Chapitre 3 : Les aspects sociomatériels du changement institutionnel

3.2 La sociomatérialité dans les institutions

3.2.2 Fonction performative de la pratique matérielle

Il existe toutefois une lecture fine des travaux d’Orlikowski, moins évidente à saisir, que le simple rôle d’objets porteurs de sens. En complément du rôle symbolique des artefacts, le second rôle étudié par les chercheurs en gestion est son mode technique (Suchman, 2003) ou performatif (Meyer et al., 2013). Pour ces auteurs, il faut comprendre les objets dans leur aspect symbolique/politique et pratique (Czarniawska & Joerges, 1996), et dans leur rôle performatif lorsqu’ils sont mis en actions (Orlikowski, 2005). A ce niveau, la pratique n’est pas uniquement un moyen d’acquérir un vocabulaire commun, elle va bien au-delà. L’approche par la pratique s’intéresse à deux choses : d’un côté l’origine de la construction des objets, et de l’autre leur emploi et manipulation dans les processus variés de l’organisation.
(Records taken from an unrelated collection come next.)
(* ===== verification/ReplayExample.v ===== *)
(** * A recording, replayed

    A machine of two pages whose guest retires one instruction per step, based
    on a stored snapshot; a log of six instructions with a pad input at the
    second and an epoch hash every fourth.  The executor accepts it and the
    verifier reports it verified. *)

From Stdlib Require Import String.
From stdpp Require Import strings.
From S2P Require Import Prelude Vt DhiLog LogReader SlotState Lapic DevCtx Devices Detchannel DetchannelOk Bus Dirty Config Msr Kvm ReprC VcpuState StateHash Boundary RunCtl Recording Snapshot Restore SnapshotExample Replay Verify ReplayRun VerifyReplay ReplayRunOk.
Import DetChannel SnapExample.

Module ReplayExample.
Import ToySdk.
#[local] Existing Instances sum_hash executor_channel ToyRing_kernel.

(** ** The machine *)

Record Mach := mkMach { m_regs : kvm_regs; m_ram : Z -> bytes; m_count : Z; m_armed : bool; m_deadline : Z }.
(** [n] instructions further. *)
Definition advance (n : Z) (r : kvm_regs) : kvm_regs :=
  let '(mkRegs a b c d si di sp bp e f g h i j k l ip fl) := r in mkRegs a b c d si di sp bp e f g h i j k l (ip + n) fl.
Definition retire (n : Z) (s : Mach) : Mach := mkMach (advance n (m_regs s)) (m_ram s) (m_count s + n) (m_armed s) (m_deadline s).

#[export] Instance Mach_vcpu : Vcpu Mach := {
  kvm_run s := if m_armed s then (Exited Debug, retire 1 s) else (RunErrno EINTR, retire (m_deadline s - m_count s + 2) s);
  kvm_get_regs s := Ok (m_regs s);
  kvm_set_guest_debug w s := (Ok tt, mkMach (m_regs s) (m_ram s) (m_count s) (negb (w =? 0)) (m_deadline s));
  kvm_get_vcpu_events _ := Ok (zeroed r_events);
  kvm_interrupt _ s := (Ok tt, s);
  set_kvm_immediate_exit _ s := s;
  ready_for_interrupt_injection _ := 1;
  if_flag _ := 1;
  perf_read s := Ok (le_bytes 8 (m_count s) ++ le_bytes 8 1 ++ le_bytes 8 1);
  perf_ioctl c s :=
    (Ok tt, match c with
            | PERIOD p => mkMach (m_regs s) (m_ram s) (m_count s) (m_armed s) (m_count s + p)
            | _ => s
            end) }.
#[export] Instance Mach_gets : VcpuGets Mach := {
  kvm_cap_xsave2 _ := 4096;
  kvm_get_sregs _ := Ok (zeroed r_sregs);
  kvm_get_fpu _ := Ok (zeroed r_fpu);
  kvm_get_xsave _ := Ok (replicate #1024 0);
  kvm_get_xcrs _ := Ok (zeroed r_xcrs);
  kvm_get_msrs l s := Ok ((fun i => mkMsr i 7) <$> l);
  kvm_get_debug_regs _ := Ok (zeroed r_debugregs);
  component_layout _ := [] }.
#[export] Instance Mach_sets : VcpuSets Mach := {
  kvm_set_sregs _ s := (Ok tt, s);
  kvm_set_regs r s := (Ok tt, mkMach r (m_ram s) (m_count s) (m_armed s) (m_deadline s));
  kvm_set_fpu _ s := (Ok tt, s);
  kvm_set_xcrs _ s := (Ok tt, s);
  kvm_set_xsave _ s := (Ok tt, s);
  kvm_set_debug_regs _ s := (Ok tt, s);
  kvm_set_vcpu_events _ s := (Ok tt, s);
  kvm_set_msrs l s := (Ok (length l), s) }.
#[export] Instance Mach_tsc : TscClock Mach := {
  rdtsc s := (12345, s);
  kvm_set_tsc_offset _ s := (Ok tt, s) }.
#[export] Instance Mach_mem : SlotMem Mach := {
  slot_mem_bytes _ := 8192;
  read_page a s := Ok (page_of (m_ram s (a / 4096))) }.
Definition with_page (i : Z) (b : bytes) (s : Mach) : Mach :=
  mkMach (m_regs s) (fun j => if j =? i then b else m_ram s j) (m_count s) (m_armed s) (m_deadline s).
#[export] Instance Mach_ram : SlotRam Mach VecGuestMem := {
  slot_ram s := page_of (m_ram s 0) ++ page_of (m_ram s 1);
  write_slice b a s := (Ok tt, with_page (a / 4096) b s) }.
#[export] Instance Mach_alias : RamAlias Mach VecGuestMem := fun m s =>
  with_page 0 (take #4096 m) (with_page 1 (drop #4096 m) s).
#[export] Instance Mach_page : ExitPage Mach := fun _ s => s.

(** ** The recording *)

Local Notation Box := (BoxDev VecGuestMem EntropyState).
Definition rp_bus (d : Pad.PvPad) : list (Z * Box) :=
  [(0xD0000000, mkBox _ Pad.PvPad_device (Some AnyPad) d);
   (0xD0001000, mkBox _ Clock.PvClock_device (Some AnyClock) (Clock.PvClock_new 1 2));
   (0xD0002000, mkBox _ Entropy.PvEntropy_device None Entropy.PvEntropy_new)].
Definition rp_config : MachineConfig :=
  mkConfig 1 (64 * 1024 * 1024) 1 (mkClockRatio 1 2) (replicate 32 17)
    (BzImage (replicate 32 34) (replicate 32 51) (cmdline_of (mkExtras true (Some 3)))) 4 EpochsOn 8192 1024
    [mkLeaf 0 0 0 13 0 0 0] [1; 2; 9].
Definition base_slot : Mach := mkMach ex_regs ex_ram 0 false 0.
Definition base_store : Store :=
  match take_snapshot_with_lapic (R := ToyRing) 5 base_slot SlotState.Paused (rp_bus Pad.PvPad_new) LocalApic_default ex_entropy
          rp_config ex_boundary FullPages ([], ex_drain) with
  | Some (Ok _, (k, _)) => k
  | _ => []
  end.
Definition base_ref : bytes := 0 :: replicate 31 0.
Definition rp_hash : bytes := match config_hash rp_config with Ok h => h | _ => [] end.
Definition rp_header : SegmentHeader := mkSegmentHeader base_ref (replicate 32 0) rp_hash 1 2 0.
Definition rp_rail : DeviceRail VecGuestMem EntropyState :=
  mkRail (rp_bus Pad.PvPad_new) LocalApic_default Serial.DebugSerial_new ex_entropy (LogWriter_new rp_header) [] [].
Definition blank_slot : Mach := mkMach (zeroed r_regs) (fun _ => []) 0 false 0.
(** The log with the given epoch value and end hash. *)
Definition log_with (epoch final : bytes) : bytes :=
  let w := LogWriter_new rp_header in
  let w := (pad_set 2 4098 0 5 u32_max w).2 in
  let w := (epoch_hash 4 0 1 epoch w).2 in
  match seal (mkSealParams (replicate 32 0) 6 3 final 1) w with Ok b => b | _ => [] end.

Local Notation replays log :=
  (replay_segment_with_epoch_progress_and_bisection 40 rp_rail rp_config base_ref log None
     (fun _ icount _ seen => (Ok tt, seen ++ [icount])) (blank_slot, base_store, [] : list Z)).
Local Notation verifies log := (verify_replay 40 rp_rail rp_config base_ref log (blank_slot, base_store)).

(** What a divergence says the replay got. *)
Definition got {T} (r : option (outcome (ReplayError unit) ReplayOutcome * T)) : bytes :=
  match r with Some (Err (ReplayDivergence _ _ _ g), _) => g | _ => [] end.
Definition rp_epoch : bytes := Eval vm_compute in got (replays (log_with (replicate 32 0) (replicate 32 0))).
Definition rp_final : bytes := Eval vm_compute in got (replays (log_with rp_epoch (replicate 32 0))).
Definition rp_log : bytes := log_with rp_epoch rp_final.

Lemma replay_acceptance_sound_witness : exists out x' p x1, replays rp_log = Some (Ok out, x') /\
  replay_prepare rp_rail rp_config base_ref rp_log None (blank_slot, base_store, [] : list Z) = Some (Ok p, x1) /\
  LogReader_parse rp_log = Ok (pr_log p) /\ belongs (rd_header (pr_log p)) rp_config base_ref /\
  told (K := Store) (fun _ icount _ seen => (Ok tt, seen ++ [icount])) (recorded_epochs (K := Store) rp_log) [] = Some x'.2 /\
  (ro_resealed out = rp_log \/ reseal_equivalent_ignoring_bisection_checkpoints (ro_resealed out) (pr_log p) = Ok true).
Proof.
  destruct (took_value (replays rp_log)) as (out & x' & H); [vm_compute; reflexivity|].
  destruct (replay_acceptance_sound _ _ _ _ _ _ _ _ _ _ H) as (p & x1 & run & st1 & st2 & Hp & Hl & Hb & _ & _ & _ & _ & Ht & _ & Hr & _).
  exists out, x', p, x1. exact (conj H (conj Hp (conj Hl (conj Hb (conj Ht Hr))))).
Defined.

Lemma verify_report_sound_witness : exists report x' n t, verifies rp_log = Some (Ok report, x') /\
  report_verified report = true /\ report = (epoch_event <$> take n (recorded_epochs (K := Store) rp_log)) ++ [t] /\
  exists log, LogReader_parse rp_log = Ok log /\ belongs (rd_header log) rp_config base_ref /\
    t = Done (h_end_icount (rd_header log)) (h_end_state_hash (rd_header log)).
Proof.
  destruct (took_value (verifies rp_log)) as (report & x' & H); [vm_compute; reflexivity|].
  assert (match verifies rp_log with Some (Ok r, _) => report_verified r | _ => false end = true) as Hv by (vm_compute; reflexivity).
  rewrite H in Hv. destruct (verify_report_sound _ _ _ _ _ _ _ _ H) as (n & t & Hr & _ & _ & _ & Hd).
  destruct (Hd Hv) as (log & Hp & Hb & _ & Ht). exists report, x', n, t. repeat (split; [done|]). exists log. by split_and!.
Defined.
End ReplayExample.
Contrairement à la vision précédente où l’objet est porteur de sens, l’approche par la pratique s’intéresse au moment de l’inscription de ce sens dans l’objet, au rôle des objets dans le contexte organisationnel, et aux actions que ces artefacts vont déclencher (Meyer et al., 2013). En d’autres termes, ici l’intérêt est ce que font les artefacts, à leur « perspective

appropriative » (Vaujany, 2006). Les acteurs, les organisations, s’approprient les artefacts (Czarniawska & Joerges, 1996) produits par des groupes de parties prenantes internes ou externes (Vaujany, 2006).

A l’origine, la performativité est une notion développée en sciences sociales par Latour (1987) puis reprise par les sociologues économistes comme Callon (1998) ou MacKenzie et Millo (2003). Ces derniers se sont appropriés la notion pour se référer à des pratiques économiques actuelles (Cabantous, Gond, & Johnson-Cramer, 2010, p. 1534). Ils démontrent que les prises de décision des acteurs reposent sur un encastrement. Ainsi ce sont les outils et dispositifs de calcul qui rendent possibles certains comportements économiques sur les marchés (Callon et Muniesa, 2005) et, les pratiques managériales destinées à influencer, dans un contexte organisationnel (Cabantous et al., 2010).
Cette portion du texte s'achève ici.